Parliament Finally Gets Shs1.2Bn Cash to Bury Fallen Speaker Oulanyah

  • by Rodney Mponye
  • April 5, 2022

Organisers of the state funeral for former Speaker Jacob Oulanyah were last night relieved after Parliament confirmed that the long-awaited Shs1.2b for the burial expenses had been credited to its bank account.

“I can now confirm that Finance ministry has released Shs1.2b to Parliamentary Commission for burial arrangements of late Speaker Jacob Oulanyah. The Commission will work with national organising committee to ensure decent send-off,” Parliament spokesperson Chris Obore tweeted at 10:41pm, ending days of agony and lamentation.

He earlier yesterday told this publication that the House was struggling on its own to meet costs of the funeral and burial activities and in some cases had to negotiate services from providers on credit.

The day had its separate share of drama too. For instance, a terse meeting between Members of Parliament representing northern Uganda constituencies and Ministry of Finance officials ended in a walk-out by the lawmakers who at a follow-up press conference accused Permanent Secretary Ramathan Ggoobi of patronising them on the budget that they approved.

Disillusioned, the legislators asked the government to keep its money, and turned to people of good will in Uganda and abroad to muster funds for the burial of Oulanyah, in the northern Omoro District, scheduled for this Friday after tomorrow’s state funeral at Kololo Ceremonial Grounds in Kampala.

The days since the demise in the United States of Oulanyah have been characterised by divisiveness and sharp disputes over money, with parties disagreeing on how much should be spent on the former Speaker’s state funeral, adding to running frustration over the inordinate delay in disbursement of approved budget.

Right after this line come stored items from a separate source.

(** * Rubinius: compiled-code objects and method tables

    A shallow embedding of [CompiledCode] (vm/builtin/compiled_code.cpp, kept
    in the sources together with the [MethodTable] header) and of the method
    table operations, with the properties of the specification stated over
    them.

    Objects of the managed heap are addressed by references; a method of the
    C++ class becomes a function taking [self] and threading the VM state.
    Collaborators whose code lives elsewhere (bytecode verifier, primitive
    resolver, [MachineCode] constructor, instruction-boundary validation) are
    the members of the class [Externals]. *)

From stdpp Require Import gmap strings list fin_maps.
From Stdlib Require Import ZArith Lia.

Local Open Scope Z_scope.

(** ** Machine integers *)

(** Conversion of a [native_int] to the C [int] a function returns or takes. *)
Definition to_int (z : Z) : Z :=
  let m := z mod 2 ^ 32 in
  if m <? 2 ^ 31 then m else m - 2 ^ 32.

Definition mask32 : Z := Z.ones 32.

(** Conversion to [uint32_t]. *)
Definition to_u32 (z : Z) : Z := Z.land z mask32.

Definition u32 (z : Z) : Prop := 0 <= z < 2 ^ 32.

(** ** Values *)

Definition ref := positive.

Definition Symbol := positive.

(** Tagged object words, as far as these functions tell them apart. *)
Inductive Object : Type :=
  | cNil
  | cTrue
  | cFalse
  | cUndef
  | Fixnum (n : Z)
  | Sym (s : Symbol)
  | Primitives_failure
  | Handle (r : ref).

Definition RBOOL (b : bool) : Object := if b then cTrue else cFalse.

Government officials and parliamentarians spent the most of yesterday speaking at cross purposes over whether the burial of Oulanyah should cost Shs1.2b or Shs1.8b, if Treasury already released the funds and, if so, where the money was.

The national organising committee put in place to accord the former speaker of the 11th Parliament a “decent” send-off, initially budgeted Shs2.5b for the funeral and burial expenses, which have dragged on for a fortnight following delayed repatriation of the remains from the United States where he died.

However, the amount was slashed twice — first to Shs1.8b and again to Shs1.2b — after this publication unearthed the original budget whose expenditure heads included allowances to finance committee members, Shs313 for lawmakers from Acholi, Oulanyah’s birth place, and in excess of Shs120m for fuel.

Whereas Mr Ggoobi affirmed that they on March 30 issued a statutory revision to authorise Parliament to spend an extra Shs1.2b as a “direct charge” on the Consolidated Fund “to cater for the burial of Oulanyah”, Mr Obore said they had not received the cash and the House was struggling to meet the expenses.

The explanation rendered by the PS suggested that Treasury lifted the upper cash limit for Parliament, and allowed it to spend Shs1.2b above its 2021/2022 Financial Year third-quarter disbursement, so that the institution could have at hand an extra cash to meet Oulanyah’s funeral and burial costs without seeking a supplementary budget.